Sasaran tes tatabahasa secara garis besar meliputi pemahaman dan penggunaan pembentukan kata, frasa, dan kalimat. Tes yang dapat dikembangkan untuk pemahaman dan penggunaan pembentukan kata, frasa, dan kalimat itu dapat didasarkan atas salah satu atau lebih format tes. Tergantung pada berbagai hal seperti tujuan diselenggarakannya tes, luasnya bahan yang perlu dicakup, waktu yang tersedia untuk meyiapkan dan mengerjakan, atau kemampuan penyelenggara, tes tatabahasa dapat disusun dalam bentuk tes esai, tes pilihan ganda, tes melengkapi, tes jawaban pendek, dan sebagainya.
DAFTAR PUSTAKA
Arsjad, Midar g. 1991. Pembinaan Kemampuan Berbicara Bahasa Indonesia. Jakarta : Erlangga.

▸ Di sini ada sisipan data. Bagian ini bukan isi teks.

(** The loop ends on the first directory that holds an executable. *)
Lemma search_some (psolver : str) (rest : list str) : forall P Q : str,
  find (fun Q => X_OK (os_path_join Q psolver)) (P :: rest) = Some Q ->
  search X_OK psolver P rest = os_path_join Q psolver.
Proof.
  induction rest as [|P' rest IH]; intros P Q; cbn [search];
    change (find (fun Q => X_OK (os_path_join Q psolver)) (P :: ?l))
      with (if X_OK (os_path_join P psolver) then Some P
            else find (fun Q => X_OK (os_path_join Q psolver)) l);
    cbn [find]; destruct (X_OK (os_path_join P psolver)) eqn:E.
  - intros [= <-]. reflexivity.
  - discriminate.
  - intros [= <-]. reflexivity.
  - intros H. apply IH. exact H.
Qed.

(** When no directory holds one, what the loop leaves cannot be
    executed. *)
Lemma search_none (psolver : str) (rest : list str) : forall P : str,
  find (fun Q => X_OK (os_path_join Q psolver)) (P :: rest) = None ->
  X_OK (search X_OK psolver P rest) = false.
Proof.
  induction rest as [|P' rest IH]; intros P; cbn [search];
    change (find (fun Q => X_OK (os_path_join Q psolver)) (P :: ?l))
      with (if X_OK (os_path_join P psolver) then Some P
            else find (fun Q => X_OK (os_path_join Q psolver)) l);
    cbn [find]; destruct (X_OK (os_path_join P psolver)) eqn:E.
  - discriminate.
  - intros _. exact E.
  - discriminate.
  - intros H. apply IH. exact H.
Qed.

(** X13.  A configured name with a directory part is taken from the
    root directory, after expanding the user's home, and [PATH] is not
    read: the result is that path when it can be executed and
    [InputError] naming the configured text otherwise. *)
Theorem locate_with_directory (PATH : option str) (root psolver : str) :
  existsb is_sep psolver = true ->
  locate X_OK expanduser PATH root psolver
  = if X_OK (os_path_join root (expanduser psolver))
    then Done (os_path_join root (expanduser psolver))
    else Fail (Raised (InputError (solver_not_found_msg psolver))).
Proof.
  intros Hsep. unfold locate.
  destruct (PyStr.eqb (os_path_dirname psolver) []) eqn:E.
  - apply eqb_nil, os_path_dirname_nil in E. congruence.
  - cbn. destruct (X_OK _); reflexivity.
Qed.

(** X14.  A bare configured name is looked for in the root directory
    first and then in the directories of [PATH], in order: the first one
    that holds an executable of that name wins, and [InputError] naming
    the solver is raised when none does.  Without [PATH] in the
    environment the search is a [KeyError]. *)
Theorem locate_bare_name (PATH : option str) (root psolver : str) :
  existsb is_sep psolver = false ->
  locate X_OK expanduser PATH root psolver
  = match PATH with
    | None => Fail (KeyError (lit "PATH"))
    | Some dirs =>
        match find (fun P => X_OK (os_path_join P psolver))
                (root :: PyStr.split (lit ":") dirs) with
        | Some P => Done (os_path_join P psolver)
        | None => Fail (Raised (InputError (solver_not_found_msg psolver)))
        end
    end.
Proof.
  intros Hsep. unfold locate.
  apply os_path_dirname_nil, eqb_nil in Hsep. rewrite Hsep. cbn [negb].
  destruct PATH as [dirs|]; [|reflexivity].
  unfold mbind, outcome_bind.
  destruct (find _ _) as [P|] eqn:E.
  - rewrite (search_some _ _ _ _ E).
    apply find_some in E as [_ E]. rewrite E. reflexivity.
  - rewrite (search_none _ _ _ E). reflexivity.
Qed.

(** Whatever [locate] returns can be executed. *)
Lemma locate_executable (PATH : option str) (root psolver path : str) :
  locate X_OK expanduser PATH root psolver = Done path -> X_OK path = true.
Proof.
  unfold locate, mbind, outcome_bind.
  destruct (if negb _ then _ else _) as [p|e]; [|discriminate].
  destruct (X_OK p) eqn:E; cbn [negb]; [|discriminate].
  intros [= <-]. exact E.
Qed.

End LocateProperties.

Section Keywords.

Lemma keywords_known (key : str) :
  existsb (PyStr.eqb key) keywords_solver = true ->
  PyStr.eqb key (lit "name") = false ->
  exists l, dict_get key keywords = Some l.
Proof.
  intros Hin Hname. cbn [existsb keywords_solver] in Hin.
  rewrite Hname in Hin. cbn [orb] in Hin.
  repeat (apply orb_prop in Hin as [Hin|Hin];
          [apply eqb_eq in Hin; subst key; eexists; reflexivity|]).
  discriminate Hin.
Qed.

Lemma check_children_spec (key : str) (l : list str) (children : list str) :
  dict_get key keywords = Some l ->
  match check_children key children with
  | Done _ => forallb (fun child => existsb (PyStr.eqb child) l) children = true
  | Fail e =>
      forallb (fun child => existsb (PyStr.eqb child) l) children = false
      /\ exists child, In child children
                       /\ existsb (PyStr.eqb child) l = false
                       /\ e = RuntimeError (keyword_msg child key)
  end.
Proof.
  intros Hkey. induction children as [|child rest IH]; [reflexivity|].
  cbn [check_children forallb]. rewrite Hkey.
  unfold mbind, outcome_bind, check_keywords.
  destruct (existsb (PyStr.eqb child) l) eqn:E.
  - cbn [andb]. destruct (check_children key rest) as [[]|e]; [exact IH|].
    destruct IH as [Hall [c [Hin [Hc He]]]]. split; [exact Hall|].
    exists c. repeat split; try assumption. right. exact Hin.
  - split; [reflexivity|]. exists child. repeat split; [left; reflexivity|exact E].
Qed.

Lemma check_sections_cases (info_s : list (str * entry)) :
  match check_sections info_s with
  | Done _ => forallb section_ok info_s = true
  | Fail e =>
      forallb section_ok info_s = false
      /\ (e = Raised AttributeError
          \/ exists key segment, e = RuntimeError (keyword_msg key segment))
  end.
Proof.
  induction info_s as [|[key e] rest IH]; [reflexivity|].
  cbn [check_sections forallb].
  change (section_ok (key, e))
    with (existsb (PyStr.eqb key) keywords_solver
          && (PyStr.eqb key (lit "name")
              || match e with
                 | Table items =>
                     forallb (fun child => existsb (PyStr.eqb child) (registered key))
                       (map fst items)
                 | Leaf _ => false
                 end)).
  unfold mbind, outcome_bind, check_keywords.
  destruct (existsb (PyStr.eqb key) keywords_solver) eqn:Hkey; cbn [andb].
  2:{ split; [reflexivity|]. right. eexists _, _. reflexivity. }
  destruct (PyStr.eqb key (lit "name")) eqn:Hname; cbn [orb].
  - destruct (check_sections rest) as [[]|e']; exact IH.
  - destruct e as [items|v].
    + destruct (keywords_known key Hkey Hname) as [l Hl].
      pose proof (check_children_spec key l (map fst items) Hl) as Hc.
      assert (Hreg : registered key = l) by (unfold registered; rewrite Hl; reflexivity).
      rewrite Hreg.
      destruct (check_children key (map fst items)) as [[]|e'].
      * rewrite Hc. cbn [andb]. destruct (check_sections rest) as [[]|e'']; exact IH.
      * destruct Hc as [Hall [child [_ [_ ->]]]]. rewrite Hall.
        split; [reflexivity|]. right. eexists _, _. reflexivity.
    + split; [reflexivity|]. left. reflexivity.
Qed.

(** X16.  The keyword check passes exactly when every key of
    [info.solver] is one of [name], [config], [reference], [post] and
    every section other than [name] is a table of keys registered for
    it; when it fails, the error is a [RuntimeError] naming a key and its
    segment, or the [AttributeError] of a section that is no table, and
    never a [KeyError]. *)
Theorem check_sections_spec (info_s : list (str * entry)) :
  (check_sections info_s = Done tt <-> forallb section_ok info_s = true)
  /\ (forall e, check_sections info_s = Fail e ->
                e = Raised AttributeError
                \/ exists key segment, e = RuntimeError (keyword_msg key segment)).
Proof.
  pose proof (check_sections_cases info_s) as H.
  destruct (check_sections info_s) as [[]|e0].
  - split; [split; [intros _; exact H|reflexivity]|discriminate].
  - destruct H as [Hbad He]. split.
    + split; [discriminate|]. intros Hok. congruence.
    + intros e [= <-]. exact He.
Qed.

End Keywords.

Section InitProperties.

Variable X_OK : str -> bool.
Variable expanduser : str -> str.
Variable PATH : option str.

Lemma section_get_Done (info_s : list (str * entry)) (section key : str)
    (fallback v : value) :
  section_get info_s section key fallback = Done v ->
  exists items, dict_get section info_s = Some (Table items)
                /\ v = default fallback (dict_get key items).
Proof.
  unfold section_get. destruct (dict_get section info_s) as [[items|leaf]|]; try discriminate.
  intros [= <-]. exists items. split; reflexivity.
Qed.

Lemma section_item_Done (info_s : list (str * entry)) (section key : str) (v : value) :
  section_item info_s section key = Done v ->
  exists items, dict_get section info_s = Some (Table items)
                /\ dict_get key items = Some v.
Proof.
  unfold section_item. destruct (dict_get section info_s) as [[items|leaf]|]; try discriminate.
  destruct (dict_get key items) as [v'|] eqn:E; [|discriminate].
  intros [= <-]. exists items. split; [reflexivity|exact E].
Qed.

Lemma as_path_Done (v : value) (s : str) : as_path v = Done s -> v = VStr s.
Proof. destruct v; try discriminate. intros [= <-]. reflexivity. Qed.

Lemma init_check_files_Ok (self : solver) (w w' : world) :
  init_check_files self w = (w', Ok tt) ->
  forall file, In file files -> is_Some (lookup_file w (path_to_base_dir self) file).
Proof.
  unfold init_check_files. rewrite check_files_eq.
  destruct (find _ files) eqn:Hfind; [discriminate|].
  intros _ file Hin. pose proof (find_none _ _ Hfind file Hin) as Hfound.
  apply negb_false_iff, bool_decide_eq_true in Hfound. exact Hfound.
Qed.

(** X15.  When [__init__] returns, both solver paths can be executed,
    the four reference files exist, every key of [info.solver] is a
    registered one, and the sections [post], [config] and [reference] are
    all there, although the first two only hold keys with defaults; the
    flag is the configured value or [False]. *)
Theorem init_establishes (info_s : list (str * entry)) (root proc : str)
    (w : world) (self : solver) :
  __init__ X_OK expanduser PATH info_s root proc w = Done self ->
  X_OK (path_to_first_solver self) = true
  /\ X_OK (path_to_second_solver self) = true
  /\ (forall file, In file files ->
                   is_Some (lookup_file w (path_to_base_dir self) file))
  /\ root_dir self = root /\ proc_dir self = proc
  /\ forallb section_ok info_s = true
  /\ (exists post, dict_get (lit "post") info_s = Some (Table post)
                   /\ remove_work_dir self
                      = default (VBool false) (dict_get (lit "remove_work_dir") post))
  /\ (exists config, dict_get (lit "config") info_s = Some (Table config))
  /\ (exists reference,
        dict_get (lit "reference") info_s = Some (Table reference)
        /\ dict_get (lit "path_to_base_dir") reference
           = Some (VStr (path_to_base_dir self))).
Proof.
  unfold __init__, mbind, outcome_bind.
  destruct (section_get info_s (lit "post") _ _) as [remove|] eqn:Hpost; [|discriminate].
  pose proof (check_sections_cases info_s) as Hkeys.
  destruct (check_sections info_s) as [[]|]; [|discriminate].
  destruct (section_get info_s (lit "config") (lit "path_to_first_solver") _)
    as [p1|] eqn:Hp1; [|discriminate].
  destruct (as_path p1) as [p1s|]; [|discriminate].
  destruct (locate X_OK expanduser PATH root p1s) as [first|] eqn:Hfirst; [|discriminate].
  destruct (section_get info_s (lit "config") (lit "path_to_second_solver") _)
    as [p2|]; [|discriminate].
  destruct (as_path p2) as [p2s|]; [|discriminate].
  destruct (locate X_OK expanduser PATH root p2s) as [second|] eqn:Hsecond; [|discriminate].
  destruct (section_item info_s (lit "reference") _) as [base|] eqn:Hbase; [|discriminate].
  destruct (as_path base) as [bases|] eqn:Hbases; [|discriminate].
  destruct (init_check_files _ w) as [w' [[]|e]] eqn:Hfiles; [|discriminate].
  intros [= <-]. cbn [path_to_first_solver path_to_second_solver path_to_base_dir
                       root_dir proc_dir remove_work_dir].
  apply locate_executable in Hfirst, Hsecond.
  apply section_get_Done in Hpost as [post [Hpost ->]].
  apply section_get_Done in Hp1 as [config [Hconfig _]].
  apply section_item_Done in Hbase as [reference [Href Hbase]].
  apply as_path_Done in Hbases. subst base.
  repeat split; try assumption.
  - exact (init_check_files_Ok _ w w' Hfiles).
  - exists post. split; [exact Hpost|reflexivity].
  - exists config. exact Hconfig.
  - exists reference. split; assumption.
Qed.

Djiwandono, Soenardi. 1996. Tes Bahasa Dalam Pengajaran. Bandung : ITB
Djiwandono, Soenardi. 1996. Tes Bahasa : Pegangan Bagi Pengajar Bahasa. Bandung : ITB
Tarigan, Henry Guntur. 1985. Berbicara sebagai Suatu Keterampilan Berbahasa. Bandung : PT. Angkasa.
Tarigan, Henry Guntur. 1987. Membaca Sebagai Suatu Keterampilan Berbahasa. Bandung : Angkasa.